The AI chip giant has told its customers it has only limited stocks of the H20 chips—the most powerful AI chip it had been allowed to sell to China under U.S. export restrictions, according to three of Nvidia’s Chinese customers. And right now, Nvidia doesn’t plan to restart production.

Nvidia’s stance underscores the business complications stemming from the Trump administration’s policy flip-flops on international trade, particularly when companies are dealing with severe supply chain constraints.

The U.S. government’s April ban on sales of the H20 chips forced Nvidia to void customer orders and cancel manufacturing capacity it had booked at Taiwan Semiconductor Manufacturing Co., which makes the chips, according to two people with direct knowledge of the order cancellation.

Reversing those moves won’t be easy. TSMC’s facilities are running at full capacity, and the company has shifted its production lines used for the H20 to other chips for other customers, the two people said. Manufacturing new chips from scratch would take nine months, CEO Jensen Huang said at a media event in Beijing this week.

As a result, Nvidia will only fulfill orders until it uses up its existing stocks. The company had written off $4.5 billion related to “excess inventory” in the first quarter as a result of the ban. It has told customers it has no immediate plans to restart wafer production for the H20.
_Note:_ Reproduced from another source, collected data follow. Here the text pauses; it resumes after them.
(* ===== verification/_CoqProject ===== *)
-Q . S2P
Prelude.v
CString.v
Printf.v
Locks.v
Numeric.v
ProcDefs.v
Sched.v
ProcLife.v
ProcInfo.v
Guarded.v
Pipe.v
Kalloc.v
Bytes.v
Log.v
Bio.v
Ide.v
Expr.v
Console.v
LineEdit.v
Vm.v
VmSpace.v
Shm.v
Fs.v
FsBlocks.v
FsInode.v
FsDir.v
Mkfs.v
MkfsImage.v
MkfsMount.v
File.v
FileRefs.v
FileIO.v
Exec.v
ExecMem.v
ExecLoad.v
Syscall.v
Trap.v
ProcInv.v
Kbd.v
Umalloc.v
Grep.v
Text.v
Sh.v
ShParse.v
Uproc.v
ShRun.v
Progs.v
Descriptors.v
Filters.v
Machine.v
Devices.v
Gates.v
Boot.v
Startup.v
Nvidia and TSMC declined to comment.

Nvidia’s stance shows how supply chain hiccups could hinder the company’s ability to fully capitalize on the opportunity to return to the lucrative Chinese market in the near term. China accounted for 13% of Nvidia’s revenue in the year to January, although it was higher in the past—21% in fiscal 2023—before steadily expanding export restrictions reduced what Nvidia could sell to China.
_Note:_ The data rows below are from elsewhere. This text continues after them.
Lemma release_rep me i p x q d :
  rep (Some (q, d)) x ->
  if decide (q = p)
  then exists x', releasereentrant me i p x = Ret tt x' /\
         rep (match d with 1%nat => None | _ => Some (p, pred d) end) x'
  else releasereentrant me i p x = Ret tt x.
Proof.
  intros [Hq (Ho & Hl & Hp & Hd & Hr)].
  unfold releasereentrant, holdingreentrant, on_sl, set_r, zoom. munfold.
  destruct x as [c [rl [sk sp sd] rp rr] w]; cbn in *. subst. cbn.
  case_decide as E; [subst|by rewrite (proj2 (Z.eqb_neq q p)) by done].
  rewrite Z.eqb_refl. cbn.
  destruct (Z.eqb_spec (Z.of_nat d - 1) 0) as [E|E].
  - assert (d = 1%nat) as -> by lia. cbn.
    pose proof (Sleeplock.releasesleep_run me i (mk_slctx c (mk_sleeplock sk sp sd) w) Hq) as Hrel.
    rewrite Hrel. cbn. eexists; split; [done|]. split; cbn; [|done].
    destruct Hq as [Hq1 Hq2]. cbn in *. split; [done|exact Hq2].
  - eexists; split; [done|]. destruct d as [|[|d]]; [lia|lia|]. split; [exact Hq|]. cbn.
    split_and!; (done || lia).
Qed.

Fixpoint nest (n : nat) (f : M rctx unit) : M rctx unit :=
  match n with O => mret tt | S n' => f ;; nest n' f end.

Lemma nest_acquire me i p n x d :
  rep (Some (p, d)) x -> exists x', nest n (acquirereentrant me i p) x = Ret tt x' /\
    rep (Some (p, (n + d)%nat)) x'.
Proof.
  revert x d; induction n as [|n IH]; intros x d H; cbn [nest]; [by eexists|].
  pose proof (acquire_rep me i p x _ H) as Ha. cbn in Ha. rewrite decide_True in Ha by done.
  destruct Ha as (x1 & E & H1 & _). rewrite (bind_eq _ _ _ _ _ E).
  destruct (IH x1 (S d) H1) as (x2 & -> & H2). eexists; split; [done|].
  by replace (S n + d)%nat with (n + S d)%nat by lia.
Qed.

Lemma nest_release me i p n x d :
  rep (Some (p, d)) x -> (n <= d)%nat ->
  exists x', nest n (releasereentrant me i p) x = Ret tt x' /\
    rep (if decide (n = d) then None else Some (p, (d - n)%nat)) x'.
Proof.
  revert x d; induction n as [|n IH]; intros x d H Hn; cbn [nest].
  - eexists; split; [done|]. rewrite decide_False, Nat.sub_0_r; [done|].
    destruct H as [_ (_ & _ & _ & ? & _)]. lia.
  - pose proof (release_rep me i p x p d H) as Ha. rewrite decide_True in Ha by done.
    destruct Ha as (x1 & E & H1). rewrite (bind_eq _ _ _ _ _ E).
    destruct d as [|[|d]]; [lia| |].
    + assert (n = 0)%nat as -> by lia. cbn [nest]. by eexists.
    + cbn [pred] in H1. destruct (IH x1 (S d) H1) as (x2 & -> & H2); [lia|].
      eexists; split; [done|]. replace (S (S d) - S n)%nat with (S d - n)%nat by lia.
      destruct (decide (n = S d)) as [->|]; [by rewrite decide_True in * by lia|].
      rewrite decide_False by lia. done.
Qed.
Its H20 inventory includes chips that are ready to ship as well as wafers in production. Wafers are thin, circular slices of silicon that can be diced into hundreds or thousands of chips. It typically takes one to two months to package the chips with other components, then up to another two months for server makers to assemble the package on motherboards and servers.

The immediate production capacity limitations are not the only difficulties confronting Nvidia as it looks to resume business in China.
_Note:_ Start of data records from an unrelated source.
(* ===== verification/Sched.v ===== *)
(** The multi-level feedback scheduler of [proc.c]: aging, the three queue
    disciplines (round robin, shortest job first, first come first served), the
    scheduler loop, and the calls by which a process gives up the CPU
    ([yield], [sched], [sleep]) or is made runnable again ([wakeup], [kill]). *)

From Stdlib Require Import Sorting.Sorted.
From S2P Require Import Prelude CString Printf Locks ProcDefs.

Definition set_c_proc (v : option nat) (c : kcpu) : kcpu :=
  mk_kcpu (c_apicid c) (c_intr c) v (c_runs c) (c_queue c) (c_syscalls c).
Definition set_c_runs (v : Z) (c : kcpu) : kcpu :=
  mk_kcpu (c_apicid c) (c_intr c) (c_proc c) v (c_queue c) (c_syscalls c).
Definition set_c_queue (v : Z) (c : kcpu) : kcpu :=
  mk_kcpu (c_apicid c) (c_intr c) (c_proc c) (c_runs c) v (c_syscalls c).
Definition set_c_syscalls (v : Z) (c : kcpu) : kcpu :=
  mk_kcpu (c_apicid c) (c_intr c) (c_proc c) (c_runs c) (c_queue c) v.

(** Ready to run in queue [q]. *)
Definition ready (q : Z) (p : proc) : bool :=
  bool_decide (p_state p = RUNNABLE) && (p_queue p =? q).

(** ** Aging *)

(** One pass of the loop of [_aging]: the slot afterwards and what is printed. *)
Definition aging_one (now : Z) (p : proc) : option (proc * list Z) :=
  if bool_decide (p_state p = RUNNABLE) then
    let p := set_wait_time (i32 (p_wait_time p + 1)) p in
    if (p_wait_time p >=? MAX_WAIT_TIME) && ctrue (p_queue p) then
      match Cprintf.cprintf
              (str "Process: %d has been moved from queue %d to queue %d due to aging." ++ NL)
              [AInt (p_pid p); AInt (p_queue p); AInt (p_queue p - 1)] with
      | Some o => Some (set_wait_time 0 (set_arrival (i32 now) (set_queue (p_queue p - 1) p)), o)
      | None => None
      end
    else Some (p, [])
  else Some (p, []).

Definition _aging (me : nat) : M pstate unit :=
  pt_acquire me ;;
  s ← get;
  r ← of_option OutOfBounds (mapM (aging_one (ticks s)) (ptable s));
  modify (fun s => set_ptable (fst <$> r) (set_out (out s ++ concat (snd <$> r)) s)) ;;
  pt_release me.

(** ** Round robin *)

(** [index] after the loop, and the result. *)
Fixpoint rr_loop (n : nat) (tbl : list proc) (index : Z) : Z * Z :=
  match n with
  | O => (index, -1)
  | S n' =>
      let index := Z.rem (index + 1) (Z.of_nat NPROC) in
      match tbl !! Z.to_nat index with
      | Some p => if negb (ready 0 p) then rr_loop n' tbl index else (index, index)
      | None => rr_loop n' tbl index
      end
  end.

Definition _RR_scheduler : M pstate Z :=
  s ← get;
  let '(index, r) := rr_loop NPROC (ptable s) (rr_index s) in
  modify (set_rr_index index) ;;
  mret r.

(** ** Shortest job first *)

Definition BIG : Z := 1000000000. (* 1e9 *)

(** The [for] loop over the table: [new_min], [flag] and [p_idx] afterwards. *)
Fixpoint sjf_scan (i : nat) (tbl : list proc) (min_val new_min : Z) (flag : bool)
    (p_idx : list nat) : Z * bool * list nat :=
  match tbl with
  | [] => (new_min, flag, p_idx)
  | p :: tbl' =>
      if negb (ready 1 p) then sjf_scan (S i) tbl' min_val new_min flag p_idx
      else if min_val <? p_burst_time p then
        sjf_scan (S i) tbl' min_val
          (if new_min <? p_burst_time p then new_min else p_burst_time p) false p_idx
      else if min_val =? p_burst_time p then
        sjf_scan (S i) tbl' min_val new_min false (p_idx ++ [i])
      else sjf_scan (S i) tbl' min_val new_min flag p_idx
  end.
The Santa Clara, Calif.–based company had been working on an upgraded version of the H20 before the April ban. That upgraded H20 features advanced high-bandwidth memory chips, which are mainly supplied by SK Hynix. The South Korean company this week informed Nvidia it would have limited capacity to supply additional advanced memory chips for use in the upgraded H20 if Nvidia orders more, according to two people involved in the communications. It’s also unclear whether the government’s authorization of H20 sales extends to the upgraded version. SK Hynix declined to comment.

Last year, Nvidia was developing another offering for the Chinese market based on its latest Blackwell architecture. That offering isn’t allowed under current U.S. export rules, but Nvidia is expected to lobby for permission to sell more advanced chips over time. Its other customers elsewhere in the world have mostly moved over to Blackwell chips.

Nvidia has been speaking with some of its largest Chinese customers in recent weeks to learn about their specific chip requirements—such as how many H20 and future Blackwell chips they hoped to buy. Nvidia has also been asking for feedback on the H20, as well as suggestions for improvements for any next-generation products, according to two Nvidia employees.

The communications will help Nvidia decide whether to commit to more H20 orders or focus on lobbying Washington to allow it to offer more powerful China-tailored chips based on the Blackwell architecture so it can compete against local rivals such as Huawei Technologies.